• [To do] Of all the lines below, output only those starting at the one with "p = Some j →" and ending at the one with "assert (1 ≤ i", both ends included, exactly as written.
_ _ _ _ _ _ _
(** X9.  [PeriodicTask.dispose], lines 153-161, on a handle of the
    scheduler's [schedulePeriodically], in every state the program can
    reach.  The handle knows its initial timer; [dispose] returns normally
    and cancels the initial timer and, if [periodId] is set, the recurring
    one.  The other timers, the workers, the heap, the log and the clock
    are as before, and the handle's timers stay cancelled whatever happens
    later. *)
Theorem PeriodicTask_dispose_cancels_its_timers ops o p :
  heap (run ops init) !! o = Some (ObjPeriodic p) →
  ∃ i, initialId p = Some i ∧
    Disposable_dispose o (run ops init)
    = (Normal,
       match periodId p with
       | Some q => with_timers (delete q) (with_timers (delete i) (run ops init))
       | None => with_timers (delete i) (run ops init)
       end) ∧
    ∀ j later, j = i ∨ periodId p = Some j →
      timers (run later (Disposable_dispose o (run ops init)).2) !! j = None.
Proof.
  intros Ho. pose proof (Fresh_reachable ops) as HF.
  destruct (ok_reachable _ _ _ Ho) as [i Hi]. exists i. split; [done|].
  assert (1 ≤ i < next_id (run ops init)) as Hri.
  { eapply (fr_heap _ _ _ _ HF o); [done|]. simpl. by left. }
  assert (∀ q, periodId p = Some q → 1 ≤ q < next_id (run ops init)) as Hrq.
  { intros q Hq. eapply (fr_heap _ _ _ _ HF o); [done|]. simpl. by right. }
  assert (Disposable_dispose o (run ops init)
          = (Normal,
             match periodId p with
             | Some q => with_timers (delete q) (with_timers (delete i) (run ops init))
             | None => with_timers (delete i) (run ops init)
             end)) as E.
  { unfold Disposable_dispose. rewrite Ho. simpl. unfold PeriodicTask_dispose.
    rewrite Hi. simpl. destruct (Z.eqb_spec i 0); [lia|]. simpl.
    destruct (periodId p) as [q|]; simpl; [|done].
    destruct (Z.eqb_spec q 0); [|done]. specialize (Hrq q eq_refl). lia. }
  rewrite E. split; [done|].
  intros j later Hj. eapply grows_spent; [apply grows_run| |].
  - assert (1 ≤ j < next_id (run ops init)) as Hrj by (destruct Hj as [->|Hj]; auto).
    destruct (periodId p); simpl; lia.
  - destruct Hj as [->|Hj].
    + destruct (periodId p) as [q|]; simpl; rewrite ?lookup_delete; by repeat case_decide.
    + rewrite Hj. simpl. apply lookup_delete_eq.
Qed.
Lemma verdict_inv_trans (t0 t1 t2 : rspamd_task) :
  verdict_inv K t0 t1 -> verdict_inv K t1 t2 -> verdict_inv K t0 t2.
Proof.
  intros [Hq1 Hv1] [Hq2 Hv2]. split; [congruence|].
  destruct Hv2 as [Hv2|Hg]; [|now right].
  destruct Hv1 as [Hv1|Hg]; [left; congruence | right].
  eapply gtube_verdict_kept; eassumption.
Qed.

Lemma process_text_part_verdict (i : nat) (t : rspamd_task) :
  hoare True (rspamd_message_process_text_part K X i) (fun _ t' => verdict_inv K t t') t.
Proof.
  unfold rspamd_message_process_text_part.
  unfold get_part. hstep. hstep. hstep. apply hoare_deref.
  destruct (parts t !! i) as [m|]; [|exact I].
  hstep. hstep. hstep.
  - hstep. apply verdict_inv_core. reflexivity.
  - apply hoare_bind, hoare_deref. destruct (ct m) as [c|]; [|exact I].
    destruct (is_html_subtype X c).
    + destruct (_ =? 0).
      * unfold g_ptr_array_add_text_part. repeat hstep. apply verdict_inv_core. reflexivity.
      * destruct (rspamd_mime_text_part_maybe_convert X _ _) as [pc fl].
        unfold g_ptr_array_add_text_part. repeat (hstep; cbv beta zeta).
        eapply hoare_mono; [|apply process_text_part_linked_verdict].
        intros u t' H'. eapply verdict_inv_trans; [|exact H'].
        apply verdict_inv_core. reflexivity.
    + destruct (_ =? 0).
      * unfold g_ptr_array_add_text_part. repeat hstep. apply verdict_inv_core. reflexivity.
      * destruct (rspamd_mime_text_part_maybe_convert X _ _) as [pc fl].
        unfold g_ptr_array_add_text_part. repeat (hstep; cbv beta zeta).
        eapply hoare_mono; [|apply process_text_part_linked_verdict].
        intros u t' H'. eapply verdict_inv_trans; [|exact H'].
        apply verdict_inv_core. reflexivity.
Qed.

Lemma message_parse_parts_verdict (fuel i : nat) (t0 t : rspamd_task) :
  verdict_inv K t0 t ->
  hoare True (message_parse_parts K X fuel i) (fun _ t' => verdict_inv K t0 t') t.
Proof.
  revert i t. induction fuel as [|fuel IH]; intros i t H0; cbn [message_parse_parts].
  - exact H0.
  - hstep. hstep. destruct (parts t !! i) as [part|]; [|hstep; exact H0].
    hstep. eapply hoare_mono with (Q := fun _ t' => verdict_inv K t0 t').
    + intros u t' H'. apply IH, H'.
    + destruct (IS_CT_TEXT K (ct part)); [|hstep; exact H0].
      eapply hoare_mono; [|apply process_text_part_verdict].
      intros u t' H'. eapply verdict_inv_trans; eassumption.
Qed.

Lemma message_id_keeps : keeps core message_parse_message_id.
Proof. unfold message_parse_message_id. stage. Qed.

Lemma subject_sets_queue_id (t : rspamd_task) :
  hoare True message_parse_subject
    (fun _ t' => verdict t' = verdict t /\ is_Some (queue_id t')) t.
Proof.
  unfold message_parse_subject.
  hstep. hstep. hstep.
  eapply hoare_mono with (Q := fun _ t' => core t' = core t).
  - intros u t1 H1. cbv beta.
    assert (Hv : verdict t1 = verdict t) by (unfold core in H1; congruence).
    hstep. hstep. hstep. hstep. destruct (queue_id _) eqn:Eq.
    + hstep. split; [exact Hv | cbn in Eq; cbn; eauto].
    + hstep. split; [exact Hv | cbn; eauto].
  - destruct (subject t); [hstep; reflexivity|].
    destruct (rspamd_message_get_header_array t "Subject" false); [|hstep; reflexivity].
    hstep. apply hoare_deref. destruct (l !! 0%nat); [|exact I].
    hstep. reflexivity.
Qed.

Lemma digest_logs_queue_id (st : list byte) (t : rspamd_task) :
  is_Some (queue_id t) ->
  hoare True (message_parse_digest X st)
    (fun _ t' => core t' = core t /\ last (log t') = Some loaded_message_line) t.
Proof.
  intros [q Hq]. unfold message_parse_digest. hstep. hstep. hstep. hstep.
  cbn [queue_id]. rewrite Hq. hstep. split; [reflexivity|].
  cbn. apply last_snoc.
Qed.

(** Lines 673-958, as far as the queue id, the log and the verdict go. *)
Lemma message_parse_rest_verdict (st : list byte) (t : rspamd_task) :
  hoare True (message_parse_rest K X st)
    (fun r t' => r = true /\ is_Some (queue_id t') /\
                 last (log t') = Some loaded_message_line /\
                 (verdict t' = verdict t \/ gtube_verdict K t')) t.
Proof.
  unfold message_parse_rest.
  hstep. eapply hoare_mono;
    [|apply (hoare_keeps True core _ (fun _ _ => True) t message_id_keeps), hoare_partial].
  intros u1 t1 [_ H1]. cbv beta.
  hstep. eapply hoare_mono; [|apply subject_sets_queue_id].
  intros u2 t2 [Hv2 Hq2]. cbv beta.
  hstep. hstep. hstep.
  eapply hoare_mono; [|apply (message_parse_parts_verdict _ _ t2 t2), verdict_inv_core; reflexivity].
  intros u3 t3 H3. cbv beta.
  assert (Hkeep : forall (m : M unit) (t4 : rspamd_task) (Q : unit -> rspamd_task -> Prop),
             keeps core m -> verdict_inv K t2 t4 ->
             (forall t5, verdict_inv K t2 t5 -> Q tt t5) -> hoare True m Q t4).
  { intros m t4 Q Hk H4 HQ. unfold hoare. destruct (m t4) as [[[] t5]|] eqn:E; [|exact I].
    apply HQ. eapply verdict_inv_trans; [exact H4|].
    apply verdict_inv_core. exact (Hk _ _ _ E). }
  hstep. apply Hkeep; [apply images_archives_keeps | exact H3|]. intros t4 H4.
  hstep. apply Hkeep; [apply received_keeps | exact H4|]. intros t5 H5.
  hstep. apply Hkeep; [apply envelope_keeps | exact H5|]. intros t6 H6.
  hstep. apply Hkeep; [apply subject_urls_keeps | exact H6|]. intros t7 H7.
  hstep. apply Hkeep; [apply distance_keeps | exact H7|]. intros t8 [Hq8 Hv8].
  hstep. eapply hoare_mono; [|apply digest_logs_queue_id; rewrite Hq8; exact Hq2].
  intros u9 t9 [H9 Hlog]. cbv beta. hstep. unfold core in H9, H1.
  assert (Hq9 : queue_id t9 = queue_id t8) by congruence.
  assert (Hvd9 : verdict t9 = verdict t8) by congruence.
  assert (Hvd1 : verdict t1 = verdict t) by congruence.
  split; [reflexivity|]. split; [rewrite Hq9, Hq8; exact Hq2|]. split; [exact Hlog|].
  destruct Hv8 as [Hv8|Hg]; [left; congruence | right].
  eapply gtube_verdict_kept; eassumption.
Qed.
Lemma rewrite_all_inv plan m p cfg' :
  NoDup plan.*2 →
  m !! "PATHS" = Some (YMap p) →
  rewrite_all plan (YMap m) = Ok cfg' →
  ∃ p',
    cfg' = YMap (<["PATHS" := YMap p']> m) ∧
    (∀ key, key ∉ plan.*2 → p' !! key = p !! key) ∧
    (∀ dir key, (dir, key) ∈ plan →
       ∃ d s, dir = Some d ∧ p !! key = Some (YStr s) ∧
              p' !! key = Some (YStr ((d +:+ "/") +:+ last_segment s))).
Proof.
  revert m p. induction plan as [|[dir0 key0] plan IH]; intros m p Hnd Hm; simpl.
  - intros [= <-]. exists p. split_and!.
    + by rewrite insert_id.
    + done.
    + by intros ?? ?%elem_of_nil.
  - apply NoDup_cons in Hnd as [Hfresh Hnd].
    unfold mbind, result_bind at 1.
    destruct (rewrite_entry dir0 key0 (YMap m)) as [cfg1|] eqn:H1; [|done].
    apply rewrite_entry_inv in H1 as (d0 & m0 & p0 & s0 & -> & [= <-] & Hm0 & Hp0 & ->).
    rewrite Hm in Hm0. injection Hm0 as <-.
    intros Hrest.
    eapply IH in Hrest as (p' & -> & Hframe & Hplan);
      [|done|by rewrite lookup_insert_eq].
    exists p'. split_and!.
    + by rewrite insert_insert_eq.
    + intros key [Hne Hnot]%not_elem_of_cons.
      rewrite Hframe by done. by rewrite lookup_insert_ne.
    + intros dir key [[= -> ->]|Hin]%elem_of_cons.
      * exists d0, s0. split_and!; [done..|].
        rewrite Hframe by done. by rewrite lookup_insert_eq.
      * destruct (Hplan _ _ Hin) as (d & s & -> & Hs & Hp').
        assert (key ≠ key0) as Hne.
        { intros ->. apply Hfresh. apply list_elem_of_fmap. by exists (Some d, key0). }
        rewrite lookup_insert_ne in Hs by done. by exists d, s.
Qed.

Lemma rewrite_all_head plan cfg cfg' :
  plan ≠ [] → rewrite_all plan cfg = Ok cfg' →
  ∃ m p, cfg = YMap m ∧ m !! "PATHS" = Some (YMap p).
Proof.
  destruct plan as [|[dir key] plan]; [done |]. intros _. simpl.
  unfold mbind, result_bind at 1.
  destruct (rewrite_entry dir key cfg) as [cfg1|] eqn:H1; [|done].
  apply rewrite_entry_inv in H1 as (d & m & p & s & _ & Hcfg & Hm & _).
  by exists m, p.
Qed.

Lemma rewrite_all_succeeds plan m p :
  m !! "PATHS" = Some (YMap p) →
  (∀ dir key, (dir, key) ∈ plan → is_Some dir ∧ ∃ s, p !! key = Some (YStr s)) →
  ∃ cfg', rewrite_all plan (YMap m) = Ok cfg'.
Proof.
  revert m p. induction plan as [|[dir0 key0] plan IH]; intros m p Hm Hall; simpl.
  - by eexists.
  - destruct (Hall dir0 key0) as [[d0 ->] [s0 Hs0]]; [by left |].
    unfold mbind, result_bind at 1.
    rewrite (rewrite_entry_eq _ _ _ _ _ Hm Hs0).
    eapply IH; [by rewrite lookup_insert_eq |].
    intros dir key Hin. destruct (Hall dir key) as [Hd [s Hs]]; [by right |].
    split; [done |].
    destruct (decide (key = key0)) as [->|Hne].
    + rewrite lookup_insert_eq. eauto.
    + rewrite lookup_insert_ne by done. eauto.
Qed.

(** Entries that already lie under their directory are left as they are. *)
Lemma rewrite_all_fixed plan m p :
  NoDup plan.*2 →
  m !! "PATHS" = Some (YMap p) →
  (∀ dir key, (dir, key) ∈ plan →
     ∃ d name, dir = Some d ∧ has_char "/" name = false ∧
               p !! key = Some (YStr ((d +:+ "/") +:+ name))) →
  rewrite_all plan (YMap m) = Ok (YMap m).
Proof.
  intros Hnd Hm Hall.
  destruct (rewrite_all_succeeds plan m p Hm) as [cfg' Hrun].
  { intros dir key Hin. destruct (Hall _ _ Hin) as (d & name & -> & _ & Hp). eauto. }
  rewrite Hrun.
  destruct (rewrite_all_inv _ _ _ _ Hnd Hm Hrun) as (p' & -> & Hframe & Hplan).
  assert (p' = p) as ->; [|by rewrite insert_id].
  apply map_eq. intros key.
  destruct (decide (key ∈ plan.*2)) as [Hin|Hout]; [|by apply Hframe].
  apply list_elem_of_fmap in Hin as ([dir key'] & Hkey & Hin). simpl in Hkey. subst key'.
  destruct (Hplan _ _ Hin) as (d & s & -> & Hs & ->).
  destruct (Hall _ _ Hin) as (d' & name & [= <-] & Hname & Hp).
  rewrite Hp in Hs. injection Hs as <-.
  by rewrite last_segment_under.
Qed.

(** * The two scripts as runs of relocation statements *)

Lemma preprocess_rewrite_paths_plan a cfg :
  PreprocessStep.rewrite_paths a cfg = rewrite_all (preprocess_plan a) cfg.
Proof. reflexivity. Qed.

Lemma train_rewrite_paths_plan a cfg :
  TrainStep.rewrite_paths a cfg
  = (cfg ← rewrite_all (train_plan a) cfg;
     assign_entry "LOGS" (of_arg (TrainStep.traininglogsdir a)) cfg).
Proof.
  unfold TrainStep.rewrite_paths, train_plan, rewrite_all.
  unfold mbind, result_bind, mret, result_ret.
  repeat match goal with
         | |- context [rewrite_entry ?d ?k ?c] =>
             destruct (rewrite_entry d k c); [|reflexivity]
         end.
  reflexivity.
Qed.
_ _ _ _ _ _ _
• [Output below]
    ∀ j later, j = i ∨ periodId p = Some j →
      timers (run later (Disposable_dispose o (run ops init)).2) !! j = None.
Proof.
  intros Ho. pose proof (Fresh_reachable ops) as HF.
  destruct (ok_reachable _ _ _ Ho) as [i Hi]. exists i. split; [done|].
  assert (1 ≤ i < next_id (run ops init)) as Hri.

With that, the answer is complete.